The results from the clothing range of Marks and Spencer – that has long been the weaker twin to its strong food offering – will be closely monitored when the retailer reports this coming Wednesday, following the difficult results for many of its rivals.
The consensus estimates from 11 analysts imply that the FTSE 100 company will be posting half-year profits before tax amounting to £203 million, a decline of approximately nine percent from that of the previous year, amid the sales gloom that has resulted in poor results at the retailers including House of Fraser, John Lewis, and Next.
Analysts say that its like-for-like clothing and food sales are set to fall by 1.2 percent and two per cent respectively.
M&S was long seen as a bellwether for the high street. It has revealed a 62 percent drop in its profit when it reported its full-year results last May. It has also been suggested that it is likely to fall into the FTSE 250 soon.
It has increasingly attempted to divide its food and retail sectors, with Archie Norman, its chairman, restructuring the firm to have separate managing directors for its two major goods categories.

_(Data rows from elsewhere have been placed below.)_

(** * temperaturealert: the serial temperature logger of [main.py]

    A shallow embedding of [src/main.py] and the properties of its packet
    decoder, its quarter-hour scheduler and its logging pipeline.

    - Python [float] is IEEE 754 binary64 with round-to-nearest-even; it is
      modelled by Rocq's primitive [float], which is the same format with the
      same rounding, so [/], [*], [+] and [-] below round exactly where the
      interpreter rounds.
    - Python [int] is [Z]; [bytes] is [list byte]; [str] is [string] (the
      degree sign is kept as its two UTF-8 bytes).
    - Calls into the outside world (serial port, clock, file system, HTTP)
      are operations of a small state-and-exception monad; what the outside
      world answers is an explicit argument.
    - The standard output is modelled twice: first as one that accepts
      every write, then, in the module [Stdout], as one whose every [print]
      can raise; [run_accepted] relates the two. *)

From Stdlib Require Import ZArith List String Ascii Bool Lia.
From Stdlib Require Import Strings.Byte Floats Uint63 QArith Qabs.
Import ListNotations.

Local Open Scope string_scope.
Local Open Scope Z_scope.

(** ** Python values *)

(** [float(n)] for an [int] [n]; exact for [|n| <= 2^53], which covers every
    integer this program converts. *)
Definition float_of_int (n : Z) : float :=
  if n <? 0 then PrimFloat.opp (PrimFloat.of_uint63 (Uint63.of_Z (- n)))
  else PrimFloat.of_uint63 (Uint63.of_Z n).

(** The exceptions the program can meet.  [KeyboardInterrupt] and
    [SystemExit] derive from [BaseException] only; the others derive from
    [Exception]. *)
Inductive exn : Type :=
| SerialException (msg : string)
| struct_error (msg : string)
| TypeError (msg : string)
| OSError (msg : string)
| RequestException (msg : string)
| KeyboardInterrupt
| SystemExit (code : Z).

Definition is_Exception (e : exn) : bool :=
  match e with
  | KeyboardInterrupt | SystemExit _ => false
  | _ => true
  end.

Definition is_SerialException (e : exn) : bool :=
  match e with
  | SerialException _ => true
  | _ => false
  end.

Definition is_KeyboardInterrupt (e : exn) : bool :=
  match e with
  | KeyboardInterrupt => true
  | _ => false
  end.

(** [str(e)] *)
Definition exn_message (e : exn) : string :=
  match e with
  | SerialException m | struct_error m | TypeError m | OSError m
  | RequestException m => m
  | KeyboardInterrupt => EmptyString
  | SystemExit c => EmptyString
  end.

(** The outcome of running a piece of the program: it returns a value, it
    raises, or the observed behaviour of the outside world ends while the
    program is still running ([Blocked]; only the endless sampling loop
    produces it). *)
Inductive Result (A : Type) : Type :=
| Return (a : A)
| Raise (e : exn)
| Blocked.
Arguments Return {A} a.
Arguments Raise {A} e.
Arguments Blocked {A}.
(** * HipSTR: region bookkeeping and the per-region read filter

    A shallow embedding of [src/region.h] (classes [Region] and
    [RegionGroup]) and of [BamProcessor::read_and_filter_reads] in
    [src/bam_processor.cpp], with the properties the specification states
    about them.

    Conventions.
    - [int32_t] and [int] values are integers of [Z]; every arithmetic
      operation of the source is written with its 32-bit wrap-around
      ([wrap32]).  Comparisons, [std::min] and [std::max] need none.
    - [printErrorAndDie] ends the process; code that may call it lives in
      the monad [M], whose result records the state at the moment of the
      abort.
    - [std::string] is [string]; [std::vector] is [list]; [std::map] is
      [gmap]. *)

From Stdlib Require Import ZArith Lia Ascii String Sorted Permutation.
From Stdlib Require Import DecimalString DecimalZ DecimalPos.
From stdpp Require Import base option list gmap strings sorting.

Local Open Scope Z_scope.

(** ** Machine integers *)

Definition INT_MIN : Z := - 2 ^ 31.
Definition INT_MAX : Z := 2 ^ 31 - 1.

Definition in_int32 (z : Z) : Prop := INT_MIN <= z <= INT_MAX.

Definition wrap32 (z : Z) : Z := (z + 2 ^ 31) mod 2 ^ 32 - 2 ^ 31.

Definition int_add (a b : Z) : Z := wrap32 (a + b).
Definition int_sub (a b : Z) : Z := wrap32 (a - b).
(** [abs] of <stdlib.h> on a 32-bit [int]. *)
Definition int_abs (a : Z) : Z := wrap32 (Z.abs a).
(** [x++] on an [int] counter. *)
Definition int_incr (a : Z) : Z := wrap32 (a + 1).

(** ** Fatal errors: a state monad whose computations may abort *)

Inductive outcome (A : Type) : Type :=
| Ok (a : A)
| Died (msg : string).
Arguments Ok {A} a.
Arguments Died {A} msg.

Definition M (S A : Type) : Type := S -> S * outcome A.

Definition m_ret {S A} (a : A) : M S A := fun s => (s, Ok a).

Definition m_bind {S A B} (m : M S A) (k : A -> M S B) : M S B :=
  fun s => match m s with
           | (s', Ok a) => k a s'
           | (s', Died msg) => (s', Died msg)
           end.

Definition m_get {S} : M S S := fun s => (s, Ok s).
Definition m_modify {S} (f : S -> S) : M S unit := fun s => (f s, Ok tt).

(** Modelled from the spec: [printErrorAndDie] is declared in error.h, which
    is not among the sources; the specification calls each of its uses a
    fatal condition that aborts the entire run with a descriptive message.
    Nothing after it runs, and the state is the one it was called in. *)
Definition printErrorAndDie {S A} (msg : string) : M S A :=
  fun s => (s, Died msg).

#[global] Instance M_ret {S} : MRet (M S) := fun A => @m_ret S A.
#[global] Instance M_bind {S} : MBind (M S) := fun A B k m => @m_bind S A B m k.

Definition when_ {S} (b : bool) (m : M S unit) : M S unit :=
  if b then m else mret tt.

(** ** Region (region.h, lines 16-58) *)

Record Region : Type := mkRegion {
  chrom : string;
  name : string;
  start : Z;
  stop : Z;
  period : Z
}.
Definition smartcrawler_initiate (self : t) (url : string)
    (prompt : option string) (extraction_mode : string)
    (depth max_pages : option Z) (same_domain_only : option bool) : M Json :=
  let endpoint := BASE_URL ++ "/crawl" in
  let data := [("url", JStr url)] in
  data <- (if String.eqb extraction_mode "markdown" then
             ret (dict_set "markdown_only" (JBool true) data)
           else if String.eqb extraction_mode "ai" then
             match prompt with
             | None => raise (ValueError "prompt is required when extraction_mode is 'ai'")
             | Some p => ret (dict_set "prompt" (JStr p) data)
             end
           else
             raise (ValueError ("Invalid extraction_mode: " ++ extraction_mode
                                ++ ". Must be 'ai' or 'markdown'"))) ;;
  let data := dict_set_opt "depth" (option_map JInt depth) data in
  let data := dict_set_opt "max_pages" (option_map JInt max_pages) data in
  let data := dict_set_opt "same_domain_only" (option_map JBool same_domain_only) data in
  response <- post self endpoint data None ;;
  check_200 response.

Definition smartcrawler_fetch_results (self : t) (request_id : string) : M Json :=
  let endpoint := BASE_URL ++ "/crawl/" ++ request_id in
  response <- get self endpoint ;;
  check_200 response.

End ScapeGraphClient.

(** ** [get_api_key] *)

(** What [get_http_headers()] gives at this call: the request's headers, or
    [LookupError] outside an HTTP request. *)
Inductive HeaderLookup : Type :=
| LookupError
| Headers (h : list (string * string)).

Record ConfigSchema : Type := mkConfig {
  scrapegraph_api_key : option string
}.
(** [update_history], lines 160-175: the new content of the history file. *)
Definition update_history (history_file : file) (total_value : Z)
    (driver_values : dict Z) (utcnow : string) : result file :=
  let history := load_history history_file in
  points <- json_get_default history "points" (JList []) ;;
  let entry := history_entry utcnow total_value driver_values in
  match points with
  | JList points =>
      let points := points ++ [entry] in
      let points :=
        if (MAX_HISTORY_POINTS <? List.length points)%nat
        then slice_last MAX_HISTORY_POINTS points
        else points in
      match history with
      | JDict history =>
          Ok (Json (JDict (dict_set history "points" (JList points))))
      | _ => Raise TypeError
      end
  | _ => Raise AttributeError
  end.

(** ** Mean-reverting simulation *)

(** [_get_prev_driver_value], lines 182-191. *)
Definition _get_prev_driver_value (prev_state : json) (name : string)
    (default : Q) : Q :=
  match prev_state with
  | JDict st =>
      match dict_get st "drivers" with
      | Some (JDict drivers) =>
          match dict_get drivers name with
          | Some val =>
              match json_number val with
              | Some q => q
              | None => default
              end
          | None => default
          end
      | Some _ => default
      | None => default
      end
  | _ => default
  end.
Lemma hardTotal_app (cs cs' : list Z) : hardTotal (cs ++ cs') = hardTotal cs + hardTotal cs'.
Proof. unfold hardTotal. induction cs as [|c cs IH]; simpl; lia. Qed.

Lemma hardTotal_nonneg (cs : list Z) : Forall isCard cs -> Z.of_nat (length cs) <= hardTotal cs.
Proof.
  induction 1 as [|c cs Hc _ IH]; [done|].
  change (hardTotal (c :: cs)) with (hardValue c + hardTotal cs).
  pose proof (hardValue_card c Hc). cbn [length]. lia.
Qed.

Lemma handTotal_bounds (cs : list Z) :
  hardTotal cs <= (calculateHandTotal cs).1.1 /\
  ((calculateHandTotal cs).1.1 <= 21 \/ (calculateHandTotal cs).1.1 = hardTotal cs).
Proof.
  destruct (handTotal_spec cs) as (j & _ & Heq & Hover & _).
  split; [lia|]. destruct (Z.le_gt_cases ((calculateHandTotal cs).1.1) 21) as [|Hgt]; [auto|].
  right. rewrite (Hover Hgt) in Heq. lia.
Qed.

(** Whatever the loop returns has a total of at least 17 and extends the
    dealer's cards by cards from the supply. *)
Lemma dealerDraws_result (fuel : nat) (supply : nat -> Z) :
  forall (drawn : nat) (dealerCards final : list Z),
    dealerDraws fuel supply drawn dealerCards = Normal final ->
    17 <= (calculateHandTotal final).1.1 /\
    exists extra,
      final = dealerCards ++ extra /\
      Forall (fun card => exists n, card = supply n) extra /\
      (extra = [] \/
       exists before last, final = before ++ [last] /\
                           (calculateHandTotal before).1.1 < 17).
Proof.
  induction fuel as [|fuel IH]; intros drawn dealerCards final; cbn [dealerDraws];
    destruct (Z.ltb_spec (calculateHandTotal dealerCards).1.1 17) as [Hlt|Hge];
    try done.
  - intros [= <-]. split; [done|]. exists []. rewrite app_nil_r. auto.
  - intros Hrun. destruct (IH _ _ _ Hrun) as (Hfinal & extra & -> & Hsup & Hlast).
    split; [done|]. exists (supply drawn :: extra).
    split; [now rewrite <- app_assoc|]. split; [constructor; eauto|]. right.
    destruct Hlast as [->|(before & last & Heq & Hb)].
    + exists dealerCards, (supply drawn). now rewrite app_nil_r.
    + eauto.
  - intros [= <-]. split; [done|]. exists []. rewrite app_nil_r. auto.
Qed.

(** With enough fuel for the cards still missing to 17 the loop returns. *)
Lemma dealerDraws_returns (fuel : nat) (supply : nat -> Z) :
  (forall n, isCard (supply n)) ->
  forall (drawn : nat) (dealerCards : list Z),
    Forall isCard dealerCards ->
    17 <= hardTotal dealerCards + Z.of_nat fuel ->
    exists final, dealerDraws fuel supply drawn dealerCards = Normal final.
Proof.
  intros Hsupply. induction fuel as [|fuel IH]; intros drawn dealerCards Hcards Hfuel;
    cbn [dealerDraws];
    destruct (Z.ltb_spec (calculateHandTotal dealerCards).1.1 17) as [Hlt|Hge];
    eauto.
  - pose proof (handTotal_bounds dealerCards) as [Hlow _]. lia.
  - apply IH.
    + apply Forall_app. split; [done|]. constructor; [apply Hsupply|constructor].
    + rewrite hardTotal_app. change (hardTotal [supply drawn]) with (hardValue (supply drawn) + 0).
      pose proof (hardValue_card _ (Hsupply drawn)). lia.
Qed.

(** X21. The dealer's loop of playDealerTurn always ends within 17 draws
    when every card is one of 1 to 13: it returns the dealer's cards
    followed by cards from the supply, with a total of at least 17; it
    draws nothing when the dealer already has 17 or more, and after a draw
    the total is at most 26. *)
Theorem dealer_stops_at_seventeen (fuel : nat) (supply : nat -> Z)
    (dealerCards : list Z) :
  (forall n, isCard (supply n)) -> Forall isCard dealerCards -> (17 <= fuel)%nat ->
  exists final extra,
    dealerDraws fuel supply 0 dealerCards = Normal final /\
    final = dealerCards ++ extra /\ Forall isCard final /\
    (length extra <= 17)%nat /\
    17 <= (calculateHandTotal final).1.1 /\
    (17 <= (calculateHandTotal dealerCards).1.1 -> extra = []) /\
    (extra <> [] -> (calculateHandTotal final).1.1 <= 26).
Proof.
  intros Hsupply Hcards Hfuel.
  destruct (dealerDraws_returns fuel supply Hsupply 0 dealerCards Hcards) as [final Hrun].
  { pose proof (hardTotal_nonneg dealerCards Hcards). lia. }
  destruct (dealerDraws_result fuel supply 0 dealerCards final Hrun)
    as (Htotal & extra & -> & Hsup & Hlast).
  assert (Hextra : Forall isCard extra).
  { eapply Forall_impl; [exact Hsup|]. intros card [n ->]. apply Hsupply. }
  assert (Hall : Forall isCard (dealerCards ++ extra)) by (apply Forall_app; done).
  exists (dealerCards ++ extra), extra. split; [done|]. split; [done|]. split; [done|].
  assert (Hupper : extra <> [] -> (calculateHandTotal (dealerCards ++ extra)).1.1 <= 26
                                  /\ (length extra <= 17)%nat).
  { intros Hne. destruct Hlast as [->|(before & last & Heq & Hb)]; [done|].
    rewrite Heq in *. apply Forall_app in Hall as [Hbefore Hl].
    apply Forall_cons in Hl as [Hl _].
    pose proof (handTotal_bounds before) as [Hlow _].
    pose proof (handTotal_bounds (before ++ [last])) as [_ Hhigh].
    rewrite hardTotal_app in Hhigh. change (hardTotal [last]) with (hardValue last + 0) in Hhigh.
    pose proof (hardValue_card last Hl).
    assert (Hlen : length (dealerCards ++ extra) = length (before ++ [last])) by now rewrite Heq.
    rewrite !length_app in Hlen. cbn [length] in Hlen.
    pose proof (hardTotal_nonneg before Hbefore). split; lia. }
  split; [|split; [done|split]].
  - destruct extra as [|e extra]; [simpl; lia|]. now apply Hupper.
  - intros Hdone. destruct Hlast as [->|(before & last & Heq & Hb)]; [done|].
    destruct extra as [|e extra]; [done|exfalso].
    revert Hrun. cbn [dealerDraws]. destruct fuel as [|fuel]; [lia|].
    cbn [dealerDraws].
    destruct (Z.ltb_spec (calculateHandTotal dealerCards).1.1 17) as [|_]; [lia|].
    intros [= Hsame]. apply (f_equal length) in Hsame.
    rewrite length_app in Hsame. cbn [length] in Hsame. lia.
  - intros Hne. now apply Hupper.
Qed.
(** * Macro regime classifier: rule labeller, random forest, backtest

    A shallow embedding of the learning and simulation engine of
    [src/app/regime/page.tsx] (the forest code is shared verbatim with the
    older module [src/unnamed/part_000]).

    Conventions of the embedding.
    - A JavaScript number is a [number]: an exact rational ([Finite q]) or
      [NaN].  IEEE rounding and the infinities are idealised away, so an
      equation between numbers is an equation between rationals.
    - A parsed CSV row is a [gmap string number]; an absent key stands for
      both [null] and [undefined].  Every read of a cell in the source is
      guarded by [?? 0], [== null] or [!= null], which do not tell the two
      apart.  A text cell that is not a number behaves as [NaN] in the
      forest code.
    - [Math.random()] is an oracle [rand : nat -> Q] read through a counter
      that is threaded through the training code.
    - [Array.prototype.sort] is a stable insertion sort.  The language
      leaves the algorithm open; what is proved of the random shuffle only
      uses that sorting permutes its input.
    - Date keys are the [YYYY-MM-DD] texts of [normDate]; on those,
      comparing [Date] objects is comparing the texts.
    - Depths and counts are natural numbers. *)

From Stdlib Require Import QArith Qround Qabs OrdersEx Sorted Lqa.
From stdpp Require Import gmap strings list.
From Equations Require Import Equations.
(** C3: for [Masses] and for [Charges], with [values] a float64 array, a
    read at residue level (or at segment level) returns one float per
    residue (segment) of the group, in the order of the group's indices:
    entry [i] is a float64 sum of the values of the atoms that the
    translation table lists for the [i]-th index of the group, each atom
    of the row counted once.  The translation table is asked once for the
    rows of member atoms and answers with one row of valid atom indices per
    index of the group; [ndarray.sum()] returns a float64 sum of the values
    it is given. *)
Theorem aggregating_reads_sum_rows
    (l : lvl) (g : group) (a : list float) (rows : list (list Z))
    (self : attr float T) :
  l <> Atom ->
  values self = NdArray a ->
  (forall picked, exists s, np_sum picked = Ok s /\ float_sum picked s) ->
  grouped l (tt self) (_ix g) = Ok rows ->
  length rows = length (_ix g) ->
  Forall (in_range (length a)) rows ->
  exists out,
    getter (vtable_of (V:=float) Masses) l g self
      = (Ok (PyFloat64Array out), self) /\
    getter (vtable_of (V:=float) Charges) l g self
      = (Ok (PyFloat64Array out), self) /\
    length out = length (_ix g) /\
    Forall2 (fun row s => exists vs, atom_values a row vs /\ float_sum vs s)
      rows out.
Proof.
  intros Hl Hvals Hnum Hrows Hlen Hrange.
  destruct (sum_rows_Ok a rows 0 (np_empty (group_len g))) as
    (sums & Hsums & Hloop); [|done|..].
  { intros picked. destruct (Hnum picked) as (s & Hs & _). eauto. }
  { rewrite np_empty_length. unfold group_len. simpl. lia. }
  rewrite drop_ge, app_nil_r in Hloop
    by (rewrite np_empty_length; unfold group_len; simpl; lia).
  simpl in Hloop.
  exists sums.
  assert (length sums = length (_ix g)) as Hout.
  { apply Forall2_length in Hsums. lia. }
  assert (Forall2 (fun row s => exists vs, atom_values a row vs /\
                                  float_sum vs s) rows sums) as Hspec.
  { eapply Forall2_impl; [exact Hsums|].
    intros row s (picked & Hpicked & Hs). exists picked.
    split; [by apply np_take_atom_values|].
    destruct (Hnum picked) as (s' & Hs' & Hsum). congruence. }
  destruct l; [done| |]; simpl in *;
    unfold Masses.get_residues, Charges.get_residues,
           Masses.get_segments, Charges.get_segments, bind, get, lift, ret;
    change (elem float Masses) with float;
    change (elem float Charges) with float;
    rewrite Hrows; simpl; rewrite Hvals, Hloop; done.
Qed.

End FloatAggregation.

(** The scenario of the specification, through the theorem. *)
Lemma aggregating_reads_witness :
  let rg := group_of "residue" [0; 1] in
  let a := [1%float; 1%float; 16%float; 1%float] in
  exists out,
    getter (vtable_of Masses) Residue rg masses_water_ion
      = (Ok (PyFloat64Array out), masses_water_ion) /\
    getter (vtable_of Charges) Residue rg masses_water_ion
      = (Ok (PyFloat64Array out), masses_water_ion) /\
    length out = length (_ix rg) /\
    Forall2 (fun row s => exists vs, atom_values a row vs /\ float_sum vs s)
      [[0; 1; 2]; [3]] out /\
    out = [18%float; 1%float].
Proof.
  intros rg a.
  destruct (aggregating_reads_sum_rows Residue rg a [[0; 1; 2]; [3]]
              masses_water_ion) as (out & HM & HC & Hlen & Hsum).
  - discriminate.
  - reflexivity.
  - apply float64_sum_adds.
  - reflexivity.
  - reflexivity.
  - repeat constructor; simpl; lia.
  - exists out. repeat split; try done.
    assert (getter (vtable_of Masses) Residue rg masses_water_ion
            = (Ok (PyFloat64Array [18%float; 1%float]), masses_water_ion))
      as Hrun by reflexivity.
    rewrite Hrun in HM. by injection HM.
Defined.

It is also planning to shut down 100 stores by 2022, as it tries to match a pivot toward online shopping among its consumers.
An analyst at CMC Markets, Michael Hewson, stated: “for all of the problems in the retail sector this year, the fact that M&S shares are only down a modest seven per cent is a little surprising given that it saw profits fall by 62 per cent when it reported full-year results in May this year.”
Hewson said that weak results at some of the other high street clothing outlets “could be indicative of a wider malaise in the high street.”
He added: “The M&S food offering still remains a bright spot.
He continued: “Though even here it is getting squeezed as a result of the emergence of Aldi and Lidl, which has compressed margins in the food retail space.”